Tesla Investors Advised to Vote Down Elon Musk as CEO Over Risk of ‘Reputational Harm’

Musk has faced several lawsuits, one for falsely claiming that he was going to take Tesla private, another for denigrating a British diver, and still another over his and his directors’ hefty compensation packages.
Sputnik

Tesla Inc. shareholders have been advised to vote against re-electing Elon Musk as Tesla’s chief executive because of his enormous compensation package and tweets that sometimes get him in trouble.

The UK-based investment advisory Pensions Investment Research Consultants (PIRC) wrote in a Tuesday report, seen by The Guardian, that Musk’s pay deal “unfairly enriches” the company’s founder.

Musk, who embarked on a quest to get rid of all “physical possessions”, doesn’t take a salary at Tesla, but his total package could theoretically let him reap as much as $55.8 billion. As part of that package, the automaker’s growth has allowed Musk to qualify in May for a stock award worth $730 million.

A pension fund invested in Tesla filed a lawsuit last month alleging that Musk and other Tesla executives had improperly awarded themselves lofty compensation packages out of the company’s coffers.

“The board, including CEO Elon Musk, awarded themselves excessive compensation packages over a three-year period that allegedly allowed directors to ‘enrich themselves at the company’s expense’,” PIRC said in the report, citing the suit.

The investor consultancy also brought up Musk’s staunch opposition to the coronavirus lockdown, his decision to open up the California plant in defiance of public health officials, and reports that several Tesla employees have tested positive for COVID-19 at that facility after reopening.
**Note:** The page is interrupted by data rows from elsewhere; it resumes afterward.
Definition loadMovieDetails (movieId : Z) (prev : ModalState) : Async ModalState :=
  try_catch
    (details ← tmdbAPI.getMovieDetails movieId;
     mret {| movieDetails := Some details;
             modal_isLoading := false;
             modal_error := None |})
    (λ err,
       toast {| toast_title := "Error";
                toast_description := "Failed to load movie details. Please try again.";
                destructive := true |};;
       mret {| movieDetails := movieDetails prev;
               modal_isLoading := false;
               modal_error := Some (error_text err) |}).

End MovieDetailModal.

(** ** Running operations *)

(** The world an operation leaves behind, whether it returned or threw. *)
Definition after {A} (m : Async A) (w : World) : World := (m w).2.

(** An operation issued when the clock reads [t]. *)
Definition at_time {A} (t : Z) (m : Async A) : Async A := λ w, m (set_clock t w).

(** ** Sessions and servers used in the statements *)

(** A session with a healthy store, a silent page and a given database,
    clock and server. *)
Definition session (d : DB) (now : Z) (srv : nat → string → FetchOutcome) : World :=
  mkWorld d (λ _, None) now srv [] "https://api.themoviedb.org/3" "demo-key"
          None ∅ [].

(** The same with the faults [f] in the store. *)
Definition session_with (f : StoreName → option (ErrorClass * string)) (d : DB)
    (now : Z) (srv : nat → string → FetchOutcome) : World :=
  mkWorld d f now srv [] "https://api.themoviedb.org/3" "demo-key" None ∅ [].

(** A store whose analytics collection rejects writes. *)
Definition analytics_full : StoreName → option (ErrorClass * string) :=
  λ s, match s with
       | analytics_store =>
           Some (DOMException "QuotaExceededError", "The quota has been exceeded.")
       | _ => None
       end.

(** The transport is down: every [fetch] rejects. *)
Definition offline : nat → string → FetchOutcome :=
  λ _ _, Rejected TypeError "Failed to fetch".

(** Every [fetch] is answered 503, with the body [r]. *)
Definition unavailable (r : option JSON) : nat → string → FetchOutcome :=
  λ _ _, Responded (mkResponse 503 ∅ r).

(** Every [fetch] is answered with status [st] and the JSON body [v]. *)
Definition serving (st : Z) (v : JSON) : nat → string → FetchOutcome :=
  λ _ _, Responded (mkResponse st ∅ (Some v)).

(** A server whose n-th answer is the number n. *)
Definition counting : nat → string → FetchOutcome :=
  λ n _, Responded (mkResponse 200 ∅ (Some (JNum (Z.of_nat n)))).

(** ** Favorites and search history *)

(** A user action on the favorites collection. *)
Inductive FavoriteOp : Type :=
  | AddFavorite (movie : Favorite)
  | RemoveFavorite (k : Z).

Definition run_op (op : FavoriteOp) (w : World) : World :=
  match op with
  | AddFavorite movie => after (dbHelpers.addFavorite movie) w
  | RemoveFavorite k => after (dbHelpers.removeFavorite k) w
  end.

Definition run_ops (ops : list FavoriteOp) (w : World) : World :=
  foldl (λ w op, run_op op w) w ops.

(** In-line keys: every favorite is stored under its own [id]. *)
Definition favorites_keyed (d : DB) : Prop :=
  ∀ k f, favorites d !! k = Some f → id f = k.

(** How many of the listed favorites carry the id [k]. *)
Definition count_id (k : Z) (l : list Favorite) : nat :=
  length (filter (λ f, id f = k) l).

(** The session of the search-history scenario. *)
Definition dune_arrival_dune (t1 t2 t3 : Z) : Async (list SearchEntry) :=
  at_time t1 (dbHelpers.addToSearchHistory "dune");;
  at_time t2 (dbHelpers.addToSearchHistory "arrival");;
  at_time t3 (dbHelpers.addToSearchHistory "dune");;
  dbHelpers.getSearchHistory 2.

(** ** [get] in parts *)

(** The url and the cache key that [get] builds in a world. *)
Definition get_url (w : World) (endpoint : string) (params : JsObject) : string :=
  baseURL w +:+ endpoint +:+ "?" +:+ APIClient.urlParams (apiKey w) params.

Definition get_cacheKey (w : World) (endpoint : string) (params : JsObject) : string :=
  APIClient.cacheKey (apiKey w) endpoint params.

(** The cache lookup of [get] finds nothing to return: it ends in [w1]
    with a falsy value. *)
Definition cache_miss (w : World) (k : string) (w1 : World) : Prop :=
  ∃ v, dbHelpers.getCachedResponse k w = (Returned v, w1) ∧ truthy v = false.

(** The records that [get] hands to [trackEvent]. *)
Definition api_call_data (endpoint : string) (status : Z) : JSON :=
  JObj [("endpoint", JStr endpoint); ("status", JNum status); ("cached", JBool false)].

Definition api_error_data (endpoint : string) (error : Thrown) : JSON :=
  JObj [("endpoint", JStr endpoint);
        ("error", JStr match error with
                       | ErrorObject _ msg => msg
                       | APIErrorObject _ => "Unknown error"
                       end)].

(** The [catch] block of [get], and the part of its [try] block that
    follows the arrival of the response, under names of their own
    ([get_unfold] relates them to [get]). *)
Definition get_catch (endpoint : string) (error : Thrown) : Async JSON :=
  dbHelpers.trackEvent "api_error" (api_error_data endpoint error);;
  if APIClient.isNetworkError error then throw APIClient.networkError
  else throw error.

Definition get_respond (cacheKey endpoint : string) (response : Response) : Async JSON :=
  if negb (APIClient.response_ok response) then
    errorData ← try_catch (APIClient.response_json response) (λ _, mret (JObj []));
    msg ← APIClient.status_message errorData;
    throw (APIErrorObject
             {| api_message :=
                  APIClient.or_else msg
                    (JStr ("HTTP " +:+ pretty (resp_status response)));
                api_status := Some (resp_status response);
                api_isNetworkError := false |})
  else
    data ← APIClient.response_json response;
    dbHelpers.cacheAPIResponse cacheKey data 10;;
    dbHelpers.trackEvent "api_call" (api_call_data endpoint (resp_status response));;
    mret data.

(** The usage event appended by a call that went to the network. *)
Definition recorded (w w' : World) (ev : UsageEvent) : Prop :=
  analytics (db w') = analytics (db w) ++ [ev].

(** What the retry pipeline leaves alone: it writes the log, the clock and
    the rate-limit snapshot only. *)
Definition same_store (w w' : World) : Prop :=
  db w' = db w ∧ fault w' = fault w ∧ server w' = server w
  ∧ baseURL w' = baseURL w ∧ apiKey w' = apiKey w
  ∧ localStorage w' = localStorage w ∧ toasts w' = toasts w.

(** ** The retry budget *)

(** A server that answers every request with status 503. *)
Definition always_503 (srv : nat → string → FetchOutcome) : Prop :=
  ∀ n url, ∃ r, srv n url = Responded r ∧ resp_status r = 503.
(** C10: while a step is latched, polls in any number leave channel A,
    channel B, the deadline and the button's history as they are, and the
    step as well: the decoder's [Read] is not run.  In such a poll the
    button's switch is only asked for its flag, and an armed click field
    takes the value of that flag as it stood before the poll. *)
Theorem latched_step_suppresses_sampling k :
  increment_ k <> 0 ->
  (forall n : nat,
      RotaryEncoder.switch_a (encoder (Read_times n k)) =
      RotaryEncoder.switch_a (encoder k) /\
      RotaryEncoder.switch_b (encoder (Read_times n k)) =
      RotaryEncoder.switch_b (encoder k) /\
      DebouncedSwitch.state
        (RotaryEncoder.switch_click (encoder (Read_times n k))) =
      DebouncedSwitch.state (RotaryEncoder.switch_click (encoder k)) /\
      RotaryEncoder.next_readout_ (encoder (Read_times n k)) =
      RotaryEncoder.next_readout_ (encoder k) /\
      increment_ (Read_times n k) = increment_ k) /\
  Read k = Read_clicked k /\
  RotaryEncoder.switch_click (encoder (Read k)) =
  (if clicked_ k =? 0
   then fst (DebouncedSwitch.raised (RotaryEncoder.switch_click (encoder k)))
   else RotaryEncoder.switch_click (encoder k)) /\
  (clicked_ k = 0 ->
   clicked_ (Read k) =
   uint8_t (if snd (DebouncedSwitch.raised
                      (RotaryEncoder.switch_click (encoder k)))
            then 1 else 0) /\
   (clicked_ (Read k) <> 0 ->
    snd (DebouncedSwitch.raised (RotaryEncoder.switch_click (encoder k))) =
    true)).
Proof.
  intros Hstep.
  assert (Hread : Read k = Read_clicked k).
  { unfold Read. rewrite (Read_increment_latched _ Hstep). reflexivity. }
  split; [|split; [exact Hread|split]].
  - induction n as [|n IH]; simpl.
    + repeat split.
    + destruct IH as (Ha & Hb & Hc & Hn & Hi).
      assert (Hlatched : increment_ (Read_times n k) <> 0) by congruence.
      unfold Read at 1 2 3 4 5.
      rewrite (Read_increment_latched _ Hlatched).
      destruct (Read_clicked_frame (Read_times n k)) as (Fa & Fb & Fc & Fn).
      rewrite Fa, Fb, Fc, Fn, Read_clicked_increment_.
      repeat split; assumption.
  - rewrite Hread.
    destruct (Z.eqb_spec (clicked_ k) 0) as [H|H].
    + rewrite (Read_clicked_armed _ H). simpl.
      rewrite ButtonFacts.clicked_unfold. reflexivity.
    + rewrite (Read_clicked_latched _ H). reflexivity.
  - intros H. rewrite Hread, (Read_clicked_armed _ H). simpl.
    rewrite ButtonFacts.clicked_unfold. simpl.
    split; [reflexivity|].
    destruct (snd (DebouncedSwitch.raised
                     (RotaryEncoder.switch_click (encoder k)))).
    + reflexivity.
    + intros Hne. exfalso. apply Hne. reflexivity.
Qed.
(** * Financial-data notebook: merging, symbol extraction and per-ticker charts

    A shallow embedding of the data-shaping code of the notebook
    (the cells that download the price tables, join them into one wide
    table, recover the ticker symbols from the column names and hand each
    ticker's OHLC slice to the plotting library), with the properties of
    the written specification stated and settled against it.

    pandas, yfinance and mplfinance are libraries the notebook calls; what
    the notebook relies on is written out here operation by operation
    ([getitem_level0], [join_outer], [dropna], [tail], ...).  Dates are
    integers, cells are binary64 floats and NaN is the missing-value
    marker, as in pandas. *)

From Stdlib Require Import ZArith String Ascii List Lia DecimalString.
From Stdlib Require Import Floats.PrimFloat.
From stdpp Require Import base list strings gmap sorting.

#[local] Set Warnings "-clear-no-such-hyp".

(** ** Python strings *)

Module Py.

(** [s.startswith(p)] *)
Fixpoint startswith (p s : string) : bool :=
  match p, s with
  | EmptyString, _ => true
  | String _ _, EmptyString => false
  | String a p', String b s' => Ascii.eqb a b && startswith p' s'
  end.

(** [s.endswith(p)]: [p] is [s], or ends what follows the first
    character of [s]. *)
Fixpoint endswith (p s : string) : bool :=
  String.eqb p s
  || match s with
     | EmptyString => false
     | String _ s' => endswith p s'
     end.

(** [c in s] for a one-character string [c]. *)
Fixpoint contains (c : ascii) (s : string) : bool :=
  match s with
  | EmptyString => false
  | String a s' => Ascii.eqb a c || contains c s'
  end.

(** [s.split(sep)] for a separator of one character: every occurrence
    of the separator cuts, empty pieces are kept, and the result is
    never the empty list. *)
Fixpoint split (sep : ascii) (s : string) : list string :=
  match s with
  | EmptyString => [EmptyString]
  | String a s' =>
      if Ascii.eqb a sep then EmptyString :: split sep s'
      else match split sep s' with
           | [] => [String a EmptyString]
           | w :: ws => String a w :: ws
           end
  end.

(** [l[-1]] on a list of strings ([split] never returns the empty list,
    on which Python raises [IndexError]). *)
Definition last_item (l : list string) : string := List.last l EmptyString.

Definition squote : ascii := ascii_of_nat 39.
Definition dquote : ascii := ascii_of_nat 34.
Definition backslash : ascii := ascii_of_nat 92.

Definition hex_digit (n : nat) : ascii :=
  if (n <? 10)%nat then ascii_of_nat (48 + n) else ascii_of_nat (87 + n).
PIRC also noted that the billionaire entrepreneur poses a “serious risk of reputational harm to the company and its shareholders” because of his frequent Twitter stunts.

Musk was forced to step down as Tesla chairman and received a hefty $20-million fine in 2018 after tweeting that he planned to take the company private and had “funding secured”. Federal regulators sued Musk for giving “false and misleading” statements, which sent Tesla stock soaring, and causing harm to short-sellers.

Also in 2018, Musk clashed with a British diver who criticised the Tesla boss’s very public proposal to help rescue 12 Thai boys and their football coach from a flooded cave. Musk called the diver a “pedo guy” and the diver sued for defamation, but a federal court rejected the $190-million claim last year, finding the billionaire not guilty.